In total 30 HCPs completed both knowledge tests and the satisfaction survey. In all disciplines a significant improvement in knowledge was observed: in general practitioners (n=9) the mean scores increased from 6.3/18 to 11.9/18, in community pharmacists (n=13) from 5.5/18 to 13.5/18 and in home care nurses (n=8) from 4.9/18 to 14.0/18. Participants were positive about the availability of downloadable and practical information. However, they mentioned that the e-learning was extensive and time-consuming.

Conclusion

The results from the knowledge tests show that education of HCPs in the follow-up of patients treated with OACD is highly needed. An e-learning program seems to be an appropriate method to increase the knowledge on OACD.

Nilotinib bij chronische myeloïde leukemie: een lagere dosering met voedsel

Christel Boons *, Yvonne den Hartog, Jeroen Janssen, Anthe Zandvliet, René Vos, Noortje Swart, Harry Hendrikse en Jacqueline Hugtenburg

* Correspondentie: c.boons@vumc.nl.

Achtergrond

Nilotinib, voor de behandeling van chronische myeloïde leukemie (CML), moet tweemaal daags nuchter worden ingenomen. Inname met voedsel verhoogt de biologische beschikbaarheid van nilotinib.

Doel

Onderzoeken of nilotinib 200 mg 2dd ingenomen met voedsel vergelijkbaar is met 300 mg 2dd nuchter ingenomen.

Methode

Interventieonderzoek met een ‘pre-test post-test’ opzet bij patiënten met CML. De AUC, C_max en C_min van nilotinib 300 mg 2dd nuchter zijn vergeleken met de AUC, C_max en C_min van nilotinib 200 mg 2dd ingenomen met voedsel. De concentraties zijn bepaald met de bloedspot methode. Bijwerkingen werden gemeten met een dagboek en 24-uurs ECG-monitoring. Kwaliteit van leven werd gemeten met de EORTC QLQ-C30 en EORTC QLQ-CML24.

Resultaten

Veertien patiënten (58,3±12,6 jaar) hebben deelgenomen. De gemiddelde AUC van nilotinib 200 mg 2dd met voedsel was 11% (ochtendinname) en 18% (avondinname) lager dan de gemiddelde AUC van nilotinib 300 mg 2dd nuchter.
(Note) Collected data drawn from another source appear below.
(** [b] lies inside page [k]. *)
Definition in_page (s : pmm) (k : Z) (b : block) : Prop :=
  page_base s + PAGE_SIZE * k <= fst b /\ fst b + snd b <= page_base s + PAGE_SIZE * (k + 1).

(** The bump allocator has handed out [blocks]: disjoint, each inside a page
    that the page allocator has given it; the cursor is in such a page too, with
    the offset of the cursor in it, and no block of that page lies beyond. *)
Record bump_ok (s : bump) (blocks : list block) : Prop := {
  bo_pmm : pmm_inv (bump_pmm s);
  bo_addressable : addressable (bump_pmm s);
  bo_disjoint : disjoint_blocks blocks;
  bo_blocks : Forall (fun b => 0 <= snd b /\ exists k, 0 <= k < max_pages_available (bump_pmm s) /\
    used (bump_pmm s) k = true /\ in_page (bump_pmm s) k b) blocks;
  bo_cursor : (_cursor s = 0 /\ _offset s = 0 /\ blocks = []) \/
    exists k, 0 <= k < max_pages_available (bump_pmm s) /\ used (bump_pmm s) k = true /\ 0 <= _offset s <= PAGE_SIZE /\
      _cursor s = page_base (bump_pmm s) + PAGE_SIZE * k + _offset s /\
      Forall (fun b => in_page (bump_pmm s) k b -> 0 < snd b -> fst b + snd b <= _cursor s) blocks
}.

(** kpalloc(1), as the bump allocator uses it. *)
Lemma new_page_ok s : pmm_inv (bump_pmm s) -> addressable (bump_pmm s) ->
  (exists k t, new_page s = Ret tt (Bump t (page_base t + PAGE_SIZE * k) 0) /\ pmm_inv t /\ addressable t /\
     0 <= k < max_pages_available t /\ used (bump_pmm s) k = false /\ same_config (bump_pmm s) t /\
     (forall j, 0 <= j < max_pages_available t -> used t j = bool_decide (j = k) || used (bump_pmm s) j)) \/
  ((forall k, 0 <= k < max_pages_available (bump_pmm s) -> used (bump_pmm s) k = true) /\
   exists t, new_page s = Ret tt (Bump t 0 0) /\ pmm_inv t).
Proof.
  intros I A. destruct s as [m c o]. cbn [bump_pmm] in *.
  unfold new_page, in_pmm, kpalloc.
  destruct (kalloc_ok m (PAGE_SIZE *64 1) (pi_layout m I) (pi_lock m I) ltac:(by vm_compute) ltac:(by vm_compute))
    as [(k & t & Hr & E & Ha)|(Hno & E)].
  - left. exists k, t. change (DIV_ROUNDUP (PAGE_SIZE *64 1) PAGE_SIZE) with 1 in Hr, Ha.
    pose proof (al_config _ _ _ _ Ha) as C. destruct Hr as (Hk & Hkm & Hfree).
    assert (Hpb : page_base t = page_base m) by (unfold page_base; by rewrite (sc_lowest _ _ C), (sc_hhdm _ _ C)).
    split_and!.
    + unfold zoom, mbind, M_bind. cbn [bump_pmm]. rewrite E. rewrite page_addr_base by (done || lia). rewrite Hpb. reflexivity.
    + eapply allocated_pmm_inv; [exact I| |by split_and!|exact Ha]. lia.
    + unfold addressable in *. by rewrite Hpb, (sc_lowest _ _ C), (sc_hhdm _ _ C), (sc_max _ _ C).
    + done.
    + rewrite (sc_max _ _ C). lia.
    + apply Hfree. lia.
    + done.
    + intros j Hj. rewrite (sc_max _ _ C) in Hj. rewrite (al_used _ _ _ _ Ha) by done. f_equal.
      repeat case_bool_decide; (done || lia).
  - right. split.
    + intros k Hk. destruct (used m k) eqn:Eu; [done|]. exfalso. apply (Hno k).
      change (DIV_ROUNDUP (PAGE_SIZE *64 1) PAGE_SIZE) with 1. split_and!; [lia|lia|]. intros j Hj. by replace j with k by lia.
    + exists (kalloc_failed m). split; [|by apply kalloc_failed_inv].
      unfold zoom, mbind, M_bind. cbn [bump_pmm]. rewrite E. reflexivity.
Qed.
De gemiddelde dalspiegels waren, respectievelijk, 10% en 5% lager. Inname van nilotinib met voedsel leidde tot een hogere t_max. De intra- en interindividuele verschillen waren voor beide doseerregimes even groot. Er werd geen afwijkend QT-interval waargenomen. De EORTC QLQ-CML24 schaal symptoomlast was significant lager na inname van nilotinib met voedsel.

Conclusie

Gezien de beperkte verschillen in de farmacokinetiek van nilotinib 200 mg 2dd met voedsel en nilotinib 300 mg 2dd nuchter en de vergelijkbare intra- en intervariabiliteit, is het zeer aannemelijk dat de werkzaamheid en effectiviteit van de lagere dosering met voedsel overeenkomen met die van de aanbevolen dosering op een lege maag.